- ASSIGNMENT:
Of the entries that follow, how many lines hold the word "rewrite"? Reply with the number only.

- SUPPLIED INFORMATION:
(* ===== verification/PrivacySpec.v ===== *)
(** * What anonymizing promises, and transcripts that must not be kept

    The record, the conversations and the messages of the contact lose what
    identifies it, and no other company's rows change; a company that keeps no
    transcripts has none with a text. *)
From S2P Require Import Prelude Text Json Errors Env Config Models Jid Records EventBus Whatsapp.
From S2P Require Import Store Contacts Groups Conversations Messages Channels MessageLog Demo.
From S2P Require Import Bytes Transcripts Privacy TenantSpec Media Inbox MediaOps Sending.
From S2P Require Import SendingSpec RetentionSpec.

Section anonymize.
Context `{Env} (p c : string).

(** The rows that belong to tenants. *)
Definition tenant_rows (i : StoreInner) :=
  (st_conversations i, st_contacts i, st_messages_by_id i, st_media i, st_transcripts i).

Lemma persist_rows : frame (λ s, tenant_rows (app_inner s)) persist_locked.
Proof. intros s. by rewrite persist_locked_inner. Qed.
Hint Resolve persist_rows : frame.









End anonymize.

(** ** A copy that is not anonymized *)
Definition demo_alias_state : AppState :=
  state_of (@record_whatsapp_message demo_env
    (demo_input "wa7" <| wmi_conversation_id := "77@lid"%string |>
       <| wmi_contact_alt_jid := Some "5511777770000@s.whatsapp.net"%string |>)) demo_start.
Definition demo_anonymized : AppState :=
  state_of (@anonymize_contact demo_env "p" "c" "77@lid" true) demo_alias_state.

(** The contact is stored under its LID and under its phone number; only the
    record that was asked for loses its name and number. *)
Example alias_keeps_phone :
  (λ a, (ct_phone_e164 a, ct_push_name a)) <$>
    st_contacts (app_inner demo_anonymized) !! "5511777770000@s.whatsapp.net"%string
  = Some (Some "+5511777770000"%string, Some "Ana"%string)
  ∧ (λ a, (ct_phone_e164 a, ct_push_name a)) <$>
    st_contacts (app_inner demo_anonymized) !! "77@lid"%string = Some (None, None).
Proof. by vm_compute. Qed.

(** ** Transcripts that must not be kept *)
Definition transcript_part (i : StoreInner) : gmap string Transcript * gmap key2 Value :=
  (st_transcripts i, st_companies i).
#[export] Instance transcript_part_apart : Apart transcript_part.
Proof. by constructor. Qed.
#[export] Hint Resolve transcript_part_apart : frame.

Section policy.
Context `{Env} (p c : string).

(** No transcript of the company has a text, and none is to have one. *)
Definition no_texts (s : AppState) : Prop :=
  company_allows_transcript_storage (app_inner s) p c = false
  ∧ ∀ id t, st_transcripts (app_inner s) !! id = Some t →
      transcript_of_tenant t p c = true → tr_text t = None.

Lemma no_texts_frame {A} (x : M A) :
  frame (λ s, transcript_part (app_inner s)) x → preserves no_texts x.
Proof.
  intros Hf s [Hc Ht]. specialize (Hf s). unfold transcript_part in Hf. injection Hf as Ht' Hc'.
  unfold no_texts, company_allows_transcript_storage, company. by rewrite Hc', Ht'.
Qed.

Lemma put_transcript_no_texts m t s :
  tr_project_id t = msg_project_id m → tr_company_id t = msg_company_id m → no_texts s →
  no_texts (state_of
    (modify_inner (put_transcript (msg_id m) (transcript_to_store (app_inner s) m t))) s).
Proof.
  intros Hp Hc [Hno Ht]. rewrite state_of_modify_inner.
  split; [exact Hno|]. intros id t'. simpl.
  destruct (decide (msg_id m = id)) as [<-|]; [|rewrite lookup_insert_ne by done; apply Ht].
  rewrite lookup_insert_eq. intros [= <-] Htenant.
  unfold transcript_of_tenant in Htenant.
  assert (Hk : tr_project_id (transcript_to_store (app_inner s) m t) = tr_project_id t
            ∧ tr_company_id (transcript_to_store (app_inner s) m t) = tr_company_id t).
  { unfold transcript_to_store. by repeat case_match. }
  destruct Hk as [Hkp Hkc]. rewrite Hkp, Hkc, Hp, Hc in Htenant.
  apply andb_true_iff in Htenant as [E1%bool_decide_eq_true E2%bool_decide_eq_true].
  unfold transcript_to_store. rewrite E1, E2, Hno. by case_match.
Qed.

(** A transcript that is made for a message and stored, and what follows. *)
Lemma store_no_texts {A} m (x : M Transcript) (rest : Transcript → M A) :
  frame (λ s, transcript_part (app_inner s)) x →
  (∀ s, tr_project_id (value_of x s) = msg_project_id m
        ∧ tr_company_id (value_of x s) = msg_company_id m) →
  (∀ t, frame (λ s, transcript_part (app_inner s)) (rest t)) →
  preserves no_texts (let! t := x in let! inner := get_inner in
    modify_inner (put_transcript (msg_id m) (transcript_to_store inner m t));;;
    rest (transcript_to_store inner m t)).
Proof.
  intros Hx Ht Hrest s Hs. rewrite !state_of_bind. change (state_of get_inner ?x) with x.
  change (value_of get_inner ?x) with (app_inner x). apply (no_texts_frame _ (Hrest _)).
  apply put_transcript_no_texts; [apply Ht..|]. by apply no_texts_frame.
Qed.

Lemma new_transcript_frame p' c' m md l t :
  frame (λ s, transcript_part (app_inner s)) (transcript_with_lifecycle p' c' m md l t).
Proof. unfold transcript_with_lifecycle. frame_tac. Qed.
Hint Resolve new_transcript_frame : frame.

Lemma set_lifecycle_no_texts m md l t : preserves no_texts (set_transcript_lifecycle m md l t).
Proof.
  pose (rest := λ t : Transcript,
    (if decide (tr_status t = "completed") then
       emit_message "audio.transcribed" m
         (json! { "message_id" ~> msg_id m, "media_id" ~> media_id md,
                  "transcript_id" ~> tr_id t, "status" ~> tr_status t });;;
       mark_message_dirty m
     else ret tt);;; persist_locked;;; ret (Ok t : result Transcript ApiError)).
  apply (store_no_texts m (transcript_with_lifecycle (msg_project_id m) (msg_company_id m)
                             (msg_id m) (Some (media_id md)) l t) rest); [frame_tac|done|].
  unfold rest.
  intros t'. unfold emit_message, mark_message_dirty. frame_tac.
Qed.

Lemma set_completed_no_texts m md r : preserves no_texts (set_completed_groq_transcript m md r).
Proof.
  apply (store_no_texts m (groq_transcript_from_result (msg_project_id m) (msg_company_id m)
                             (msg_id m) (Some (media_id md)) r)
           (λ t, let payload := json! { "message_id" ~> msg_id m, "media_id" ~> media_id md,
                         "transcript_id" ~> tr_id t } in
                 emit_message "audio.transcribed" m payload;;;
                 emit_message "transcript.completed" m payload;;;
                 mark_message_dirty m;;; persist_locked;;; ret (Ok t))).
  - unfold groq_transcript_from_result. frame_tac.
  - done.
  - intros t'. unfold emit_message, mark_message_dirty. cbv zeta. frame_tac.
Qed.

(** The transcription worker never adds the text of a transcript for a
    company whose policy does not allow it to be kept. *)
Theorem transcription_respects_policy io respond event s :
  no_texts s → no_texts (state_of (process_transcription_request io respond event) s).
Proof.
  revert s. change (preserves no_texts (process_transcription_request io respond event)).
  assert (Hf : ∀ {A} (x : M A), frame (λ s, transcript_part (app_inner s)) x → preserves no_texts x)
    by (intros; by apply no_texts_frame).
  pose proof set_lifecycle_no_texts. pose proof set_completed_no_texts.
  unfold process_transcription_request, transcribe_media. cbv zeta.
  repeat first
    [ solve [auto]
    | solve [apply Hf; frame_tac]
    | match goal with |- preserves _ (match ?x with _ => _ end) => destruct x end
    | apply preserves_bind; [|intros ?] | apply preserves_bindR; [|intros ?] ].
Qed.
End policy.

(** ** A company that does not keep transcripts *)
Definition demo_private : AppState :=
  demo_stored
    <| app_config ::= (λ k, k <| cfg_groq ::= (λ g, g <| groq_api_key := Some "k"%string |>) |>) |>
    <| app_inner ::= (λ i,
         i <| st_media := {["media_1"%string := demo_media <| media_mime_type := "audio/ogg"%string |>]} |>
           <| st_companies := {[("p", "c")%string := json! {
                "privacy" ~> json! { "allow_transcript_storage" ~> false } }]} |>) |>.
Definition demo_transcription : M (result Transcript ApiError) :=
  @process_transcription_request demo_env reliable_io
    (λ _ _ _, Ok (mkGroqTranscription "spoken" (json! { "text" ~> "spoken"%string })))
    (demo_event <| ev_payload := json! { "message_id" ~> "msg_0"%string,
                                         "media_id" ~> "media_1"%string } |>).

Lemma transcription_respects_policy_witness :
  map_result (λ t, (tr_status t, tr_text t)) (value_of demo_transcription demo_private)
    = Ok ("completed"%string, None)
  ∧ no_texts "p" "c" (state_of demo_transcription demo_private).
Proof.
  split; [vm_compute; reflexivity|].
  apply (@transcription_respects_policy demo_env "p" "c"). split; [vm_compute; reflexivity|].
  intros id t. change (st_transcripts (app_inner demo_private)) with (∅ : gmap string Transcript).
  by rewrite lookup_empty.
Defined.
Definition react (message_id : string) (emoji : option string) : Handler :=
  let! r := react_to_message_for_company (sv_reaction sv) project_id company_id message_id
              emoji in
  ret (answer r).
Definition react_message (message_id : string) (body : Value) : Handler :=
  authorized "messages:manage" (λ _,
    react message_id (opt_or (get_str body "emoji") (Some "👍"%string))).
Definition delete_react_message (message_id : string) : Handler :=
  authorized "messages:manage" (λ _, react message_id None).

(** The requests on a message that the adapter cannot carry out: the message is
    looked up first. *)
Definition unsupported_message (what message_id : string) : Handler :=
  authorized "messages:manage" (λ _,
    try! _ := gets (λ s, message_for_company (app_inner s) project_id company_id message_id) in
    ret (Err (NotSupported (what +:+ " is not supported by the active WhatsApp adapter")))).
Definition pin_message : string → Handler := unsupported_message "pin".
Definition unpin_message : string → Handler := unsupported_message "pin".
Definition star_message : string → Handler := unsupported_message "star".
Definition unstar_message : string → Handler := unsupported_message "star".

(** ** Media *)
Definition upload_outbound (utf8_error : string → string) (fields : list (result Field string))
  : Handler :=
  authorized "media:write" (λ principal,
    let! limits := limits in
    try! _ := enforce 0 principal "media:upload" None
                (rl_media_downloads_per_minute_per_channel limits) in
    try! key := ret (idempotency_key headers) in
    let! config := get_config in
    try! form := ret (read_fields utf8_error config fields empty_form) in
    try! upload := ret (upload_of_form form) in
    let! r := upload_outbound_media_idempotent (ow_io outside) (ow_staging outside) project_id
                company_id key upload in
    ret (answer r)).

Definition get_media (media_id : string) : Handler :=
  authorized "media:read" (λ principal,
    let! limits := limits in
    try! _ := enforce 0 principal "media:download" (Some media_id)
                (rl_media_downloads_per_minute_per_channel limits) in
    reads (λ inner, media_for_company inner project_id company_id media_id)).

(** The first of: the signed URL of the object, its public URL, the preview of
    the development mode, the stored URLs. *)
Definition url_of_media (config : AppConfig) (m : MediaObject) : option string :=
  let signed :=
    if decide (cfg_storage_provider config = R2) then
      media_object_key m ≫= λ object_key,
        match presigned_r2_get_url (sv_presign sv) (cfg_r2 config) object_key
                (cfg_r2_presigned_url_ttl_seconds config) with
        | Ok url => url
        | Err _ => None
        end
    else None in
  let dev_url := dev_media_url config (media_id m) in
  opt_or signed
    (opt_or (media_object_key m ≫= public_object_url config)
      (opt_or (bool_then (cfg_dev_mode config && bool_decide (is_Some (media_object_key m)))
                 dev_url)
        (opt_or (media_public_url m)
          (opt_or (media_thumbnail_url m) (bool_then (cfg_dev_mode config) dev_url))))).
Definition download_url (media_id : string) : Handler :=
  authorized "media:read" (λ _,
    let! config := get_config in
    try! m := gets (λ s, media_for_company (app_inner s) project_id company_id media_id) in
    try! url := ret (ok_or (url_of_media config m)
                       (NotSupported "download URL is not available")) in
    ret (Ok (JsonReply 200 (json! {
      "media_id" ~> media_id,
      "url" ~> url,
      "ttl_seconds" ~> cfg_r2_presigned_url_ttl_seconds config })))).

Definition permanent_key (config : AppConfig) (now : time) (m : MediaObject)
    (media_id entity_type entity_id : string) : string := r2_object_key
  {| ki_base_prefix := r2_base_prefix (cfg_r2 config);
     ki_class := "permanent";
     ki_project_id := media_project_id m;
     ki_company_id := media_company_id m;
     ki_channel_id := "channel_dev";
     ki_conversation_id := Some (media_conversation_id m);
     ki_entity_type := Some entity_type;
     ki_entity_id := Some entity_id;
     ki_date := now;
     ki_media_id := media_id;
     ki_ext := "bin" |}.
Definition save_media (media_id : string) (body : Value) : Handler :=
  authorized "media:write" (λ _,
    let entity_type := unwrap_or (get_str body "entity_type") "unknown"%string in
    let entity_id := unwrap_or (get_str body "entity_id") "unknown"%string in
    try! before := gets (λ s, media_for_company (app_inner s) project_id company_id media_id) in
    match media_object_key before with
    | Some source =>
      let! config := get_config in
      let! now := now_utc in
      let destination := permanent_key config now before media_id entity_type entity_id in
      try! _ := copy_media_bytes (ow_io outside) source destination (media_mime_type before) in
      let! r := save_media_with_permanent_object_key_for_company project_id company_id media_id
                  entity_type entity_id destination in
      ret (answer r)
    | None =>
      let! r := save_media_for_company project_id company_id media_id entity_type entity_id in
      ret (answer r)
    end).

Definition delete_bytes_at (object_key : option string) : M (result unit ApiError) :=
  match object_key with
  | Some object_key => delete_media_bytes (ow_io outside) object_key
  | None => ret (Ok tt)
  end.
Definition delete_media (media_id : string) : Handler :=
  authorized "media:write" (λ _,
    try! before := gets (λ s, media_for_company (app_inner s) project_id company_id media_id) in
    try! _ := delete_bytes_at (media_object_key before) in
    try! _ := delete_bytes_at (media_permanent_object_key before) in
    try! m := delete_media_for_company project_id company_id media_id in
    ret (Ok (JsonReply 200 (json! { "media_id" ~> media_id, "deleted" ~> true,
                                    "media" ~> m })))).

(** ** Transcripts *)
Definition get_transcript (message_id : string) : Handler :=
  authorized "transcripts:read" (λ _,
    reads (λ inner,
      let? _ := message_for_company inner project_id company_id message_id in
      transcript inner message_id)).
Definition transcribe_message (message_id : string) : Handler :=
  authorized "transcripts:write" (λ principal,
    let! limits := limits in
    try! _ := enforce 0 principal "stt" (Some message_id) (rl_stt_per_minute_per_project limits) in
    try! _ := gets (λ s, message_for_company (app_inner s) project_id company_id message_id) in
    try! t := request_transcript project_id company_id message_id in
    ret (Ok (JsonReply 202 (json! { "accepted" ~> true, "command_id" ~> tr_id t,
                                    "transcript" ~> t, "status" ~> "queued"%string })))).

(** ** Groups *)
Definition list_groups (query : PageQuery) : Handler :=
  authorized "groups:read" (λ _,
    paginated query (λ inner, Ok (groups inner project_id company_id))).
Definition get_group (group_id : string) : Handler :=
  authorized "groups:read" (λ _,
    let! r := inspect_group outside project_id company_id group_id in ret (answer r)).
Definition group_members (group_id : string) (query : PageQuery) : Handler :=
  authorized "groups:read" (λ _,
    paginated query (λ inner, group_members_for_group inner project_id company_id group_id)).
Definition group_media (group_id : string) (query : PageQuery) : Handler :=
  authorized "media:read" (λ _,
    paginated query (λ inner, media_for_group inner project_id company_id group_id)).
Definition group_starred (group_id : string) (query : PageQuery) : Handler :=
  authorized "messages:read" (λ _,
    paginated query (λ inner, starred_messages_for_group inner project_id company_id group_id)).
Definition group_search (group_id : string) (query : PageQuery) : Handler :=
  authorized "messages:read" (λ _,
    paginated query (λ inner,
      let? search_limit := bounded_search_limit query in
      search_messages_for_group inner project_id company_id group_id
        (unwrap_or (pq_q query) "") search_limit)).

(** The requests on a group that the adapter cannot carry out: the group is
    inspected first. *)
Definition unsupported_group (what group_id : string) : Handler :=
  authorized "groups:manage" (λ _,
    try! _ := inspect_group outside project_id company_id group_id in
    ret (Err (NotSupported ("group " +:+ what
                            +:+ " is not supported by the active WhatsApp adapter")))).
Definition group_exit : string → Handler := unsupported_group "exit".
Definition add_group_member : string → Handler := unsupported_group "member add".
Definition remove_group_member (group_id contact_id : string) : Handler :=
  unsupported_group "member remove" group_id.
Definition promote_group_member (group_id contact_id : string) : Handler :=
  unsupported_group "member promote" group_id.
Definition demote_group_member (group_id contact_id : string) : Handler :=
  unsupported_group "member demote" group_id.
Definition accept_join_request (group_id request_id : string) : Handler :=
  unsupported_group "join request accept" group_id.
Definition reject_join_request (group_id request_id : string) : Handler :=
  unsupported_group "join request reject" group_id.

(** ** Polling *)
Definition list_dirty (query : PageQuery) : Handler :=
  authorized "dirty:read" (λ _,
    try! consumer_id := ret (ok_or
      (opt_filter (λ id, negb (bool_decide (id = ""))) (trim <$> pq_consumer_id query))
      (BadRequest "consumer_id query parameter is required")) in
    let! items := Dirty.list_dirty project_id company_id consumer_id
                    (Z.to_nat (page_limit query)) in
    ret (Ok (JsonReply 200 (json! { "items" ~> items })))).
Definition ack_dirty (conversation_id : string) (req : DirtyAckRequest) : Handler :=
  authorized "dirty:ack" (λ _,
    let! r := Dirty.ack_dirty project_id company_id conversation_id req in ret (answer r)).

(** ** Administration of a company *)
Definition administered (k : Handler) : Handler :=
  authorized "admin:*" (λ principal, try! _ := enforce_admin_rate_limit principal in k).

Definition list_callbacks : Handler :=
  administered (gets (λ s, Ok (JsonReply 200 (json! {
    "items" ~> Callbacks.list_callbacks (app_inner s) project_id company_id })))).
Definition put_callback (callback_id : option string) (body : Value) : Handler :=
  administered (
    let! r := upsert_callback (ow_parse_url outside) (sv_nonce sv) project_id company_id
                callback_id body in
    ret (answer r)).
Definition create_callback : Value → Handler := put_callback None.
Definition update_callback (callback_id : string) : Value → Handler :=
  put_callback (Some callback_id).
Definition delete_callback (callback_id : string) : Handler :=
  administered (
    let! r := Callbacks.delete_callback project_id company_id callback_id in ret (answer r)).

- WRITTEN SOLUTION:
9